Saved data entries
----------
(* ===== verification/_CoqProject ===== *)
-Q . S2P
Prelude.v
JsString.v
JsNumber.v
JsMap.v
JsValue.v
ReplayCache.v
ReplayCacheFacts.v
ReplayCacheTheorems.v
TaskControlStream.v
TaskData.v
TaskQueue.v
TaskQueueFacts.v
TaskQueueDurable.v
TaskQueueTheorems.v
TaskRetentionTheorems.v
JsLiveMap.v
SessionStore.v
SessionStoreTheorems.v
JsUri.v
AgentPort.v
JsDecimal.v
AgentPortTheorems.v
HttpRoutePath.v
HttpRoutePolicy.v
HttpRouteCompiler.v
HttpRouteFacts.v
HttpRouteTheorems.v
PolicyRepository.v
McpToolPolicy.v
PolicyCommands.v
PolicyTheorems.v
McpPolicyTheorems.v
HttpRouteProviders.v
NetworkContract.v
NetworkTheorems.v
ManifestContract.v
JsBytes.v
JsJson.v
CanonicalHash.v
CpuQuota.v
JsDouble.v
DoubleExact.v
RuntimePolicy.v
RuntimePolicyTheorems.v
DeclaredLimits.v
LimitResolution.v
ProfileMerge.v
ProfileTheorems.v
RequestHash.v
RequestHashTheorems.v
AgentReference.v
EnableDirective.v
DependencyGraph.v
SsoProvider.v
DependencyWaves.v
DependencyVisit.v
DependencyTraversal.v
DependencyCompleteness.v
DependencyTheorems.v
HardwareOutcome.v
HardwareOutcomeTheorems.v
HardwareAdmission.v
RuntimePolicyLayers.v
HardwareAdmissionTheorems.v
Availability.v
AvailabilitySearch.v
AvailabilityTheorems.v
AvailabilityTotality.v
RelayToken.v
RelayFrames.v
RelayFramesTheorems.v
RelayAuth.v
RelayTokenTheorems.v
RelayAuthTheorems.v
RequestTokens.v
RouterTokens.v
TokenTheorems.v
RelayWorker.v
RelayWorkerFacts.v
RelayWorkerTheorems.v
----------
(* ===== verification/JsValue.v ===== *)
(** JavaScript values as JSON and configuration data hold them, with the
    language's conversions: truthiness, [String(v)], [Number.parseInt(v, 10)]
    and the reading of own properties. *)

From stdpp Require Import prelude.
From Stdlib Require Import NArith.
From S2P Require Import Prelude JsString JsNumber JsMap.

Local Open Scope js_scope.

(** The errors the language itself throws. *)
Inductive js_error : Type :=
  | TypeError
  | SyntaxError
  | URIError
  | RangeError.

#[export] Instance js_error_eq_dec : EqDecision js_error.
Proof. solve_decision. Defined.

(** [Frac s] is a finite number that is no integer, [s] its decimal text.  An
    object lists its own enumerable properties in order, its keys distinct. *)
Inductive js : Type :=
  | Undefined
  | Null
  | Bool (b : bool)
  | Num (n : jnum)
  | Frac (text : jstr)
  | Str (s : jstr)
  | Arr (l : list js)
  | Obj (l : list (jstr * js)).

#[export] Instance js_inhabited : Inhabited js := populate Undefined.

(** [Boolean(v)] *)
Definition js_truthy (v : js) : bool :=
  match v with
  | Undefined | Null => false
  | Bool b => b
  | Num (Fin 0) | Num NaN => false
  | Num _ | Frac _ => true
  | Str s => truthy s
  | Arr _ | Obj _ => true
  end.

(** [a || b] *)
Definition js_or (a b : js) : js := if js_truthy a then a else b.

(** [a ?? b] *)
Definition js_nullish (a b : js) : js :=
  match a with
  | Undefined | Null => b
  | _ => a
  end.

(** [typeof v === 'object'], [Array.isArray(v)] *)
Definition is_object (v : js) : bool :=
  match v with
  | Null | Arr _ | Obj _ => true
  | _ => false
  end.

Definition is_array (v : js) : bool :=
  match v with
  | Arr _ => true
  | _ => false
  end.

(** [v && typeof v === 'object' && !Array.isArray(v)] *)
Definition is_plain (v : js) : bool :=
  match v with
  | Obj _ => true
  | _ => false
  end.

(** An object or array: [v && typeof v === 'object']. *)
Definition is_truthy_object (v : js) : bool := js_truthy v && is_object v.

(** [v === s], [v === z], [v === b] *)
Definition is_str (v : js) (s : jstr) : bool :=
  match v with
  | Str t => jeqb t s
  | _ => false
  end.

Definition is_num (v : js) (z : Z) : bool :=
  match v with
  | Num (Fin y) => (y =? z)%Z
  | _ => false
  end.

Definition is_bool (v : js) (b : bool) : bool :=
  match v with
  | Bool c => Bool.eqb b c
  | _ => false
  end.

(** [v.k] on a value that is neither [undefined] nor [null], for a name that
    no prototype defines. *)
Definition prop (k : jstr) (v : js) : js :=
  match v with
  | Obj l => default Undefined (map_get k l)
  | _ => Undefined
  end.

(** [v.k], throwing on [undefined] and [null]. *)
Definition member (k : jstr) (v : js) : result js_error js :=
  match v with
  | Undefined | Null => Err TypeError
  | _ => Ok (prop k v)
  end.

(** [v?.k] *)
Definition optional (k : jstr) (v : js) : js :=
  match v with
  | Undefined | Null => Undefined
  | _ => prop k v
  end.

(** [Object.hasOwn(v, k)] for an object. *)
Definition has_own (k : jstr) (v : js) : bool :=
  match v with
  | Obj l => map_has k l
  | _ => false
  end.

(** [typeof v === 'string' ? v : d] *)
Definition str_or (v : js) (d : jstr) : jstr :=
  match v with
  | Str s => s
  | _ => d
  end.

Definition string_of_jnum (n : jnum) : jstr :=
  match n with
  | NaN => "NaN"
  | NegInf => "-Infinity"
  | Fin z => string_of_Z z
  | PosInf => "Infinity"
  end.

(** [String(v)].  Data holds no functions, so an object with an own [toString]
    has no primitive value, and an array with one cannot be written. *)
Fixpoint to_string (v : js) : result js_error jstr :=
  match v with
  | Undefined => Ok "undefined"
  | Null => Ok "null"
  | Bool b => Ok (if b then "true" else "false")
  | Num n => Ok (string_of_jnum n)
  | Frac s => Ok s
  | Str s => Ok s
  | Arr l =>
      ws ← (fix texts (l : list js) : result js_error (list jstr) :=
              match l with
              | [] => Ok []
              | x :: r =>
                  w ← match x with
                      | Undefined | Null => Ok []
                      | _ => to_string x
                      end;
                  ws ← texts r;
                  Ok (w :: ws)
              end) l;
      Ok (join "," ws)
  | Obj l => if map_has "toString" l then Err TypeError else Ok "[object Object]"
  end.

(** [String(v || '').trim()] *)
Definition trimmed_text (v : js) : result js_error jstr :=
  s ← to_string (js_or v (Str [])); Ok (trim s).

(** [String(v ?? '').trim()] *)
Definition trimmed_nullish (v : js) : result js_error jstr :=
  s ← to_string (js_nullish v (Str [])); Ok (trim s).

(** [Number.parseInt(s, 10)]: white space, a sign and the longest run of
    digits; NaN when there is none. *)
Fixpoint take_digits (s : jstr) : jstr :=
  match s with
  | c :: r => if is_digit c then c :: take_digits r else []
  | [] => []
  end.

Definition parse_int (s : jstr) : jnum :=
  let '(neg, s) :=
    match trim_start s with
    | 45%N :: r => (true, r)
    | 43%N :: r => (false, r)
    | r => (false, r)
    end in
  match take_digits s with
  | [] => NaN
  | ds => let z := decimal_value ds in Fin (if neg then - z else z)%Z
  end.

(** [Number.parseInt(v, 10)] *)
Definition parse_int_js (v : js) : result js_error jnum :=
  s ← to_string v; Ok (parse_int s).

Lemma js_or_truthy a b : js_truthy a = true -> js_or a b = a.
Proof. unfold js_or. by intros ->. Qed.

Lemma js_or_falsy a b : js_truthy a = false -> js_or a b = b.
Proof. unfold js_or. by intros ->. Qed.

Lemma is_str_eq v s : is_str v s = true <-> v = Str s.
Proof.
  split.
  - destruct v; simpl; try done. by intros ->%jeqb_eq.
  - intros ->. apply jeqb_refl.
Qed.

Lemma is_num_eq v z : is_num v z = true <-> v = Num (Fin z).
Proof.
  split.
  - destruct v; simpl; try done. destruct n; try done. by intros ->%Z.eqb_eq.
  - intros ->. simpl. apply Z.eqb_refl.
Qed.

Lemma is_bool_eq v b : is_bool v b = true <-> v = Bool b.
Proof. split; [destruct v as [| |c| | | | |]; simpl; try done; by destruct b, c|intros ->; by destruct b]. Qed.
----------
» Task to complete:
Once you reach the line with "43%N :: r => (false, r)" in the data above, copy it and every line after it exactly, up to and including the line with "Definition parse_int_js (v".

» Result for this exercise:
    | 43%N :: r => (false, r)
    | r => (false, r)
    end in
  match take_digits s with
  | [] => NaN
  | ds => let z := decimal_value ds in Fin (if neg then - z else z)%Z
  end.

(** [Number.parseInt(v, 10)] *)
Definition parse_int_js (v : js) : result js_error jnum :=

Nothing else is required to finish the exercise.